P5 feature layer (low resolution): This layer demonstrates the most obvious evolution trend, gradually developing from blurred response at n=1 to highly structured representation at n=3 that can clearly distinguish main targets. However, obvious signs of overfitting appear at n=4 and n=5, with feature maps becoming overly smoothed and target representation degrading.
These observations reveal the working mechanism of recursive progressive fusion: moderate iteration count (n=3) can achieve progressive optimization of features through multiple rounds of interactive fusion of complementary information from different modalities, enhancing target feature representation and suppressing background interference. However, excessive iteration count may lead to "over-fusion" of features, i.e., the model overfits specific patterns in the training data, losing generalization capability.
Combining quantitative and visualization analysis results, we determined n=3 as the optimal iteration count, achieving the best balance between feature enhancement and computational efficiency. This finding is also consistent with similar observations in other research areas, such as the optimal unfolding steps in recurrent neural networks and the optimal iteration count in message passing neural networks, where similar "performance saturation points" exist.

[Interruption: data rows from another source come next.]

(** C9.  Two runs with the same arguments that both complete, from worlds
    that resolve the camera paths alike, leave the same text in the camera
    file of every image, and the path of that file is the image path with
    its extension replaced by [.cam]; a run on the files that an earlier one
    left leaves every file as it is. *)
Theorem camera_files_deterministic images poses k w w1 v v1 :
  create_texrecon_cameras images poses k w = (Ok tt, w1) ->
  create_texrecon_cameras images poses k v = (Ok tt, v1) ->
  (forall image, image ∈ images ->
                 realpath v (cam_path image) = realpath w (cam_path image)) ->
  (forall image,
     image ∈ images ->
     exists root ext text,
       splits_extension image root ext
       /\ cam_path image = root +:+ ".cam"
       /\ file_at w1 (root +:+ ".cam") = Some text
       /\ file_at v1 (root +:+ ".cam") = Some text)
  /\ (files v = files w1 -> files v1 = files w1).
Proof.
  intros Hw Hv Hrp.
  destruct (create_ok_inv _ _ _ _ _ Hw) as (_ & Hall & Hrpw & Hfw).
  destruct (create_ok_inv _ _ _ _ _ Hv) as (_ & _ & Hrpv & Hfv).
  rewrite (written_ext (realpath w) (realpath v) _ _ _ _ _ Hrp) in Hfv.
  split.
  - intros image Hin.
    destruct (splitext_spec image) as (root & ext & Hsplit & Hext).
    assert (Hcam : cam_path image = root +:+ ".cam")
      by (unfold cam_path; rewrite Hext; reflexivity).
    destruct (written_image _ _ _ _ _ Hall Hin) as (it & s & _ & Hm).
    exists root, ext, s. split; [exact Hsplit|]. split; [exact Hcam|].
    rewrite <- Hcam. unfold file_at.
    rewrite Hrpw, Hrpv, Hfw, Hfv, (Hrp image Hin), !Hm. split; reflexivity.
  - intros E. rewrite Hfv, E, Hfw. apply written_idempotent.
Qed.

(** *** The stages together *)

Lemma io_bind_ok_inv {A B} (m : io A) (k : A -> io B) w r w' :
  io_bind m k w = (Ok r, w') ->
  exists a w1, m w = (Ok a, w1) /\ k a w1 = (Ok r, w').
Proof.
  unfold io_bind. destruct (m w) as [[a|e] w1]; [|discriminate].
  intros H. exists a, w1. split; [reflexivity | exact H].
Qed.

Lemma io_fold_collect {A} (path : string) (g f : A -> string) (l : list A) acc w :
  exists w',
    io_fold l
      (fun x acc => io_bind (write path (g x)) (fun _ => io_ret (acc ++ [f x])))
      acc w
    = (Ok (acc ++ map f l), w').
Proof.
  revert acc w. induction l as [|x l IH]; intros acc w.
  - exists w. simpl. rewrite app_nil_r. reflexivity.
  - simpl. unfold io_bind at 1. unfold io_bind at 1. simpl.
    destruct (IH (acc ++ [f x])
                (World (realpath w) (writable w)
                   (<[realpath w path := default "" (file_at w path) +:+ g x]>
                      (files w))
                   (stdout w))) as (w' & ->).
    exists w'. rewrite <- app_assoc. reflexivity.
Qed.
(** What a successful [save_model] returns and stores. *)
Lemma save_model_inv db_fault goal_table obj w obj' w' :
  save_model db_fault goal_table obj w = (Ok obj', w') ->
  In obj' (match_table (db w')) /\
  (exists k, match_pk obj' = Some k) /\
  home_team obj' = home_team obj /\ away_team obj' = away_team obj /\
  home_score obj' = goals_count goal_table obj' (home_team obj') /\
  away_score obj' = goals_count goal_table obj' (away_team obj') /\
  is_played obj' = is_played (Match_set_played_from_scores obj).
Proof.
  unfold save_model, bind.
  destruct (Match_save db_fault obj w) as [[obj1|e] w1] eqn:E1;
    [|discriminate].
  destruct (Match_save_ok _ _ _ _ _ E1) as ((k & Hk) & Hin & Hrow).
  assert (Hfields : home_team obj1 = home_team obj /\
                    away_team obj1 = away_team obj /\
                    is_played obj1
                    = is_played (Match_set_played_from_scores obj)).
  { destruct (set_played_from_scores_fields obj) as (_ & Hh & Ha & _).
    cbv zeta in Hh, Ha. rewrite <- Hh, <- Ha.
    destruct obj1, (Match_set_played_from_scores obj).
    cbn in Hrow |- *. injection Hrow as -> -> -> -> -> ->. auto. }
  destruct Hfields as (Hh & Ha & Hp).
  cbv zeta.
  destruct (negb (home_score obj1 =? _) || negb (away_score obj1 =? _))
    eqn:Hcmp.
  - cbn [match_pk set_scores]. rewrite Hk.
    destruct (Match_update_scores db_fault (Some k) _ _ w1)
      as [[[]|e] w2] eqn:E2; [|discriminate].
    intros [= <- <-].
    split; [eapply update_scores_In; eassumption|].
    split; [exists k; exact Hk|].
    cbn [set_scores home_team away_team home_score away_score is_played].
    repeat split; try assumption;
      apply goals_count_same; reflexivity.
  - intros [= <- <-]. apply orb_false_iff in Hcmp.
    destruct Hcmp as [H1 H2].
    apply negb_false_iff, Z.eqb_eq in H1, H2.
    repeat split; try assumption. exists k; exact Hk.
Qed.

(** X12.  After a successful [save_model] the stored match carries the
    number of goals recorded for each side as its scores, but its
    [is_played] is still the one computed from the scores it had before the
    recount: a match that had no score keeps [is_played] false even when
    goals are now counted for it. *)
Theorem save_model_scores_and_flag
        (db_fault : DB -> Match -> option string) (goal_table : list Goal)
        (obj obj' : Match) (w w' : World) :
  save_model db_fault goal_table obj w = (Ok obj', w') ->
  In obj' (match_table (db w')) /\
  home_score obj' = goals_count goal_table obj' (home_team obj) /\
  away_score obj' = goals_count goal_table obj' (away_team obj) /\
  (is_played obj' = true <-> (home_score obj > 0 \/ away_score obj > 0)).
Proof.
  intros H. apply save_model_inv in H.
  destruct H as (Hin & _ & Hh & Ha & Hhs & Has & Hp).
  rewrite Hh in Hhs. rewrite Ha in Has.
  repeat split; try assumption; rewrite Hp;
    apply set_played_from_scores_iff.
Qed.

Lemma save_model_scores_and_flag_witness :
  exists obj' w',
    save_model no_fault [mkGoal 1 tA]
               (new_Match tA tB (start_date 100) false) (league [tA; tB])
    = (Ok obj', w') /\
    In obj' (match_table (db w')) /\
    home_score obj' = 1 /\ is_played obj' = false.
Proof.
  eexists. eexists. split; [vm_compute; reflexivity|].
  destruct (save_model_scores_and_flag no_fault [mkGoal 1 tA]
              (new_Match tA tB (start_date 100) false) _
              (league [tA; tB]) _ eq_refl) as (Hin & Hh & _ & _).
  split; [exact Hin|]. split; reflexivity.
Defined.

(** X13.  Saving the same match through [save_model] once more, with the
    goals unchanged, brings the flag back in line: the stored match then
    has [is_played] true exactly when one of its scores, still the goal
    counts, is positive. *)
Theorem save_model_twice
        (db_fault : DB -> Match -> option string) (goal_table : list Goal)
        (obj obj1 obj2 : Match) (w w1 w2 : World) :
  save_model db_fault goal_table obj w = (Ok obj1, w1) ->
  save_model db_fault goal_table obj1 w1 = (Ok obj2, w2) ->
  In obj2 (match_table (db w2)) /\
  match_pk obj2 = match_pk obj1 /\
  home_score obj2 = goals_count goal_table obj2 (home_team obj) /\
  away_score obj2 = goals_count goal_table obj2 (away_team obj) /\
  (is_played obj2 = true <-> (home_score obj2 > 0 \/ away_score obj2 > 0)).
Proof.
  intros H1 H2. apply save_model_inv in H1.
  destruct H1 as (_ & (k & Hk) & Hh1 & Ha1 & Hhs1 & Has1 & _).
  pose proof (save_model_inv _ _ _ _ _ _ H2)
    as (Hin & _ & Hh2 & Ha2 & Hhs2 & Has2 & Hp2).
  assert (Hpk : match_pk obj2 = match_pk obj1).
  { revert H2. unfold save_model, bind.
    destruct (Match_save db_fault obj1 w1) as [[o|e] wa] eqn:E;
      [|discriminate].
    assert (Ho : match_pk o = match_pk obj1).
    { revert E. unfold Match_save, Model_save.
      destruct (db_fault _ _); [discriminate|].
      rewrite set_played_from_scores_pk, Hk.
      destruct (existsb _ _); intros [= <- _];
        rewrite set_played_from_scores_pk; exact Hk. }
    cbv zeta. destruct (_ || _).
    - destruct (Match_update_scores _ _ _ _ wa) as [[[]|e] wb];
        [|discriminate].
      intros [= <- _]. exact Ho.
    - intros [= <- _]. exact Ho. }
  split; [exact Hin|]. split; [exact Hpk|].
  rewrite Hh2, Hh1 in Hhs2. rewrite Ha2, Ha1 in Has2.
  split; [exact Hhs2|]. split; [exact Has2|].
  rewrite Hp2, set_played_from_scores_iff.
  rewrite Hhs2, Has2, Hhs1, Has1, Hh1, Ha1.
  rewrite (goals_count_same goal_table obj2 obj1 _ Hpk).
  rewrite (goals_count_same goal_table obj2 obj1 _ Hpk).
  reflexivity.
Qed.

Lemma save_model_twice_witness :
  exists obj1 w1 obj2 w2,
    save_model no_fault [mkGoal 1 tA]
               (new_Match tA tB (start_date 100) false) (league [tA; tB])
    = (Ok obj1, w1) /\
    save_model no_fault [mkGoal 1 tA] obj1 w1 = (Ok obj2, w2) /\
    is_played obj1 = false /\ is_played obj2 = true /\
    In obj2 (match_table (db w2)).
Proof.
  pose (obj := new_Match tA tB (start_date 100) false).
  pose (r1 := save_model no_fault [mkGoal 1 tA] obj (league [tA; tB])).
  pose (obj1 := match fst r1 with Ok o => o | Raise _ => obj end).
  pose (r2 := save_model no_fault [mkGoal 1 tA] obj1 (snd r1)).
  pose (obj2 := match fst r2 with Ok o => o | Raise _ => obj end).
  assert (H1 : save_model no_fault [mkGoal 1 tA] obj (league [tA; tB])
               = (Ok obj1, snd r1)) by (vm_compute; reflexivity).
  assert (H2 : save_model no_fault [mkGoal 1 tA] obj1 (snd r1)
               = (Ok obj2, snd r2)) by (vm_compute; reflexivity).
  exists obj1, (snd r1), obj2, (snd r2).
  split; [exact H1|]. split; [exact H2|].
  split; [vm_compute; reflexivity|]. split; [vm_compute; reflexivity|].
  apply (save_model_twice no_fault [mkGoal 1 tA] obj obj1 obj2
           (league [tA; tB]) (snd r1) (snd r2) H1 H2).
Defined.
(** * image2math: the LaTeX-to-clean-MathML routine [generateMathML]

    A shallow embedding of [generateMathML] (components/ResultDisplay.tsx)
    and of the platform operations it relies on, followed by the
    properties of the extraction and normalization pipeline.  The
    handlers around it are embedded too: saving one result or all of
    them (ResultDisplay.tsx), the clean-up of the model's answer
    (services/geminiService.ts) and the state of the page (App.tsx).

    Conventions.
    - A JavaScript string is a [string]; the two regular expressions of the
      routine only ever tell apart the characters of their literal
      delimiters from all others, [[\s\S]] accepting every code unit.
    - A regular expression with the [g] flag keeps a cursor [lastIndex];
      neither expression looks behind the cursor, so the cursor is
      represented by the part of the text that is still unread.
    - [window.katex], [DOMParser] and [XMLSerializer] are supplied by the
      host page: they are parameters of the embedding. *)

From Stdlib Require Import String Ascii List Arith Bool Lia.
From Stdlib Require ZArith.
From Equations Require Import Equations.
From Stdlib Require DecimalString.
Import ListNotations.

Open Scope list_scope.
Open Scope string_scope.

#[local] Arguments Ascii.eqb : simpl never.
#[local] Arguments String.eqb : simpl never.

(* ===================================================================== *)
(** ** JavaScript values and completions *)
(* ===================================================================== *)

(** What a capture group of a match array holds: [undefined] when the
    group did not take part in the match, the captured text otherwise. *)
Inductive jsval : Type :=
| undefined : jsval
| str : string -> jsval.

(** ToBoolean, on the values above: [undefined] and the empty string are
    falsy. *)
Definition truthy (v : jsval) : bool :=
  match v with
  | undefined => false
  | str s => negb (s =? "")
  end.

(** [a || b]. *)
Definition js_or (a b : jsval) : jsval := if truthy a then a else b.

(** A thrown value, represented by its message. *)
Definition exn : Type := string.

(** The outcome of evaluating an expression or a call. *)
Inductive completion (A : Type) : Type :=
| Return : A -> completion A
| Throw : exn -> completion A.
Arguments Return {A} _.
Arguments Throw {A} _.

Definition bind {A B : Type} (c : completion A) (k : A -> completion B)
  : completion B :=
  match c with
  | Return a => k a
  | Throw e => Throw e
  end.

Notation "x <- c ;; k" := (bind c (fun x => k))
  (at level 61, c at next level, right associativity).

(** Evaluate [a] and remember what it was evaluated from: lets a loop
    test a value and still know, in its body, where the value came from. *)
Definition inspect {A : Type} (a : A) : {b : A | a = b} := exist _ a eq_refl.

(* ===================================================================== *)
(** ** The two regular expressions *)
(* ===================================================================== *)

Module Regex.

(** [s.startsWith(p)]: the literal [p] can be read at the cursor. *)
Fixpoint starts_with (p s : string) : bool :=
  match p with
  | EmptyString => true
  | String a p' =>
      match s with
      | EmptyString => false
      | String b s' => (a =? b)%char && starts_with p' s'
      end
  end.

(** [s.slice(n)]. *)
Fixpoint drop (n : nat) (s : string) : string :=
  match n, s with
  | 0, _ => s
  | S _, EmptyString => EmptyString
  | S n', String _ s' => drop n' s'
  end.
(** C1. For every reflection event that [processReflection] processes (the
    head of the queue, matching the tracked orb; an aim direction, when one
    is supplied, is not the zero vector): the contact is a Parry exactly
    when the event's timestamp minus the shield's raise time is at most
    PARRY_WINDOW_MS (150), otherwise a Reflect; and the orb's resulting
    speed — of its state and of its body, and as reported — is the incoming
    speed times PARRY_SPEED_MULT (1.6) for a Parry and times
    REFLECT_SPEED_MULT (1.3) for a Reflect. *)
Theorem processReflection_parry_or_reflect
    (shield : Shield.t) (orbState : OrbState.t) (orbBody : Body.t)
    (aimDirection : option Vector3)
    (event : ReflectionEvent.t) (rest : list ReflectionEvent.t)
    (result : option Shield.Result) (shield' : Shield.t)
    (orbState' : OrbState.t) (orbBody' : Body.t) :
  Shield.reflections shield = event :: rest ->
  ReflectionEvent.orbBody event = Body.id orbBody ->
  (forall aim, aimDirection = Some aim -> THREE.length aim <> 0) ->
  Shield.processReflection shield orbState orbBody aimDirection
  = (result, shield', orbState', orbBody') ->
  let incoming := THREE.length (Body.velocity orbBody) in
  exists r, result = Some r /\
    (Shield.isParry r = true <->
       ReflectionEvent.timestamp event - Shield.raiseTime shield
       <= CONFIG.PARRY_WINDOW_MS) /\
    (Shield.isParry r = true ->
       THREE.length (OrbState.velocity orbState') = incoming * CONFIG.PARRY_SPEED_MULT) /\
    (Shield.isParry r = false ->
       THREE.length (OrbState.velocity orbState') = incoming * CONFIG.REFLECT_SPEED_MULT) /\
    THREE.length (Body.velocity orbBody') = THREE.length (OrbState.velocity orbState') /\
    Shield.speed r = THREE.length (OrbState.velocity orbState').
Proof.
  intros Hq Hmatch Haim Hcall incoming.
  pose proof (processReflection_head shield orbState orbBody aimDirection event rest Hq)
    as H.
  rewrite Hcall in H. destruct H as (_ & _ & _ & H).
  destruct (H Hmatch) as (r & Hr & Hparry & Hspeed & Hsame & Hvel).
  exists r. split; [exact Hr |].
  assert (Hlen : THREE.length (Body.velocity orbBody') = Shield.speed r).
  { rewrite Hvel, Hspeed. apply rescaled_length.
    - apply length_nonneg.
    - apply mult_nonneg.
    - destruct aimDirection as [aim |].
      + intros Hz. exfalso. exact (Haim aim eq_refl Hz).
      + cbv zeta. rewrite mirror_length by apply length_forward. auto. }
  split.
  - rewrite Hparry. apply leb_true.
  - rewrite Hsame, Hlen, Hspeed. fold incoming.
    repeat split; try (intros Hp; rewrite Hp); reflexivity.
Qed.

Lemma processReflection_parry_or_reflect_witness :
  let shield := Shield.mk [ReflectionEvent.mk 7 1100] true 1000 0 0 0 in
  let orbBody := Body.mk 7 (vec3 0 1 20) (vec3 0 0 30) (vec3 0 0 0) 0.01 in
  let out :=
    Shield.processReflection shield (Orb.state (createOrb opponent 7)) orbBody
      (Some (vec3 0 0 (-1))) in
  THREE.length (OrbState.velocity (snd (fst out)))
  = THREE.length (vec3 0 0 30) * CONFIG.PARRY_SPEED_MULT.
Proof.
  intros shield orbBody out.
  destruct out as [[[result shield'] orbState'] orbBody'] eqn:E.
  destruct (processReflection_parry_or_reflect shield
              (Orb.state (createOrb opponent 7)) orbBody (Some (vec3 0 0 (-1)))
              (ReflectionEvent.mk 7 1100) [] result shield' orbState' orbBody')
    as (r & _ & Hiff & Hparry & _).
  - reflexivity.
  - reflexivity.
  - intros aim Ha. injection Ha as <-.
    rewrite (length_of_sqr (vec3 0 0 (-1)) 1); [lra | lra | simpl; lra].
  - exact E.
  - simpl. apply Hparry. apply Hiff. simpl. unfold CONFIG.PARRY_WINDOW_MS. lra.
Defined.

(** Each pass of either drain loop shortens the queue by its head. *)
Lemma processReflection_queue (shield : Shield.t) (orbState : OrbState.t)
    (orbBody : Body.t) (aimDirection : option Vector3) :
  Shield.reflections
    (snd (fst (fst (Shield.processReflection shield orbState orbBody aimDirection))))
  = tl (Shield.reflections shield).
Proof.
  destruct (Shield.reflections shield) as [| event rest] eqn:Hq.
  - unfold Shield.processReflection. rewrite Hq. simpl. exact Hq.
  - pose proof (processReflection_head shield orbState orbBody aimDirection event rest Hq)
      as H.
    destruct (Shield.processReflection shield orbState orbBody aimDirection)
      as [[[result shield'] orbState'] orbBody'].
    simpl. apply H.
Qed.

Lemma playerReflectionStep_queue (aim : Vector3) (s : Main.Reflecting) :
  Shield.reflections (Main.rShield (Main.playerReflectionStep aim s))
  = tl (Shield.reflections (Main.rShield s)).
Proof.
  rewrite <- (processReflection_queue (Main.rShield s) (Orb.state (Main.rOrb s))
                (Orb.body (Main.rOrb s)) (Some aim)).
  unfold Main.playerReflectionStep.
  destruct (Shield.processReflection (Main.rShield s) (Orb.state (Main.rOrb s))
              (Orb.body (Main.rOrb s)) (Some aim))
    as [[[[r |] shield'] orbState'] orbBody']; reflexivity.
Qed.

Lemma opponentReflectionStep_queue (s : Main.Reflecting) :
  Shield.reflections (Main.rShield (Main.opponentReflectionStep s))
  = tl (Shield.reflections (Main.rShield s)).
Proof.
  rewrite <- (processReflection_queue (Main.rShield s) (Orb.state (Main.rOrb s))
                (Orb.body (Main.rOrb s)) None).
  unfold Main.opponentReflectionStep.
  destruct (Shield.processReflection (Main.rShield s) (Orb.state (Main.rOrb s))
              (Orb.body (Main.rOrb s)) None)
    as [[[[r |] shield'] orbState'] orbBody']; reflexivity.
Qed.

Section DrainLoop.

Variable step : Main.Reflecting -> Main.Reflecting.
Hypothesis step_shifts : forall s,
  Shield.reflections (Main.rShield (step s))
  = tl (Shield.reflections (Main.rShield s)).

(** With fuel for at least as many passes as the queue is long, the loop
    ends with the queue empty after exactly that many passes. *)
Lemma drainReflections_terminates (fuel : nat) :
  forall s : Main.Reflecting,
  (List.length (Shield.reflections (Main.rShield s)) <= fuel)%nat ->
  exists s', Main.drainReflections step fuel s
             = Some (List.length (Shield.reflections (Main.rShield s)), s')
             /\ Shield.reflections (Main.rShield s') = [].
Proof.
  induction fuel as [| fuel IH]; intros s Hlen.
  - destruct (Shield.reflections (Main.rShield s)) eqn:Hq; simpl in Hlen; [| lia].
    exists s. simpl. rewrite Hq. auto.
  - simpl. destruct (Shield.reflections (Main.rShield s)) as [| e rest] eqn:Hq.
    + exists s. auto.
    + destruct (IH (step s)) as (s' & Hrun & Hempty).
      * rewrite step_shifts, Hq. simpl in *. lia.
      * exists s'. rewrite Hrun, step_shifts, Hq. simpl. auto.
Qed.

(** With less fuel the loop is still running when the fuel is gone. *)
Lemma drainReflections_needs_fuel (fuel : nat) :
  forall s : Main.Reflecting,
  (fuel < List.length (Shield.reflections (Main.rShield s)))%nat ->
  Main.drainReflections step fuel s = None.
Proof.
  induction fuel as [| fuel IH]; intros s Hlen.
  - destruct (Shield.reflections (Main.rShield s)) eqn:Hq; simpl in Hlen; [lia |].
    simpl. rewrite Hq. reflexivity.
  - simpl. destruct (Shield.reflections (Main.rShield s)) as [| e rest] eqn:Hq;
      simpl in Hlen; [lia |].
    rewrite IH; [reflexivity |]. rewrite step_shifts, Hq. simpl. lia.
Qed.

End DrainLoop.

Through the above ablation experiments, we verified the effectiveness and optimal configuration of each core component of SDRFPT-Net. The results show that the spectral hierarchical perception architecture (SHPA), the complete combination of three attention mechanisms, the full-scale advanced fusion strategy, and three rounds of recursive progressive fusion collectively contribute to the model's superior performance. The rationality of these design choices is not only validated through quantitative metrics but also intuitively explained through feature visualization, providing new ideas for multispectral object detection research.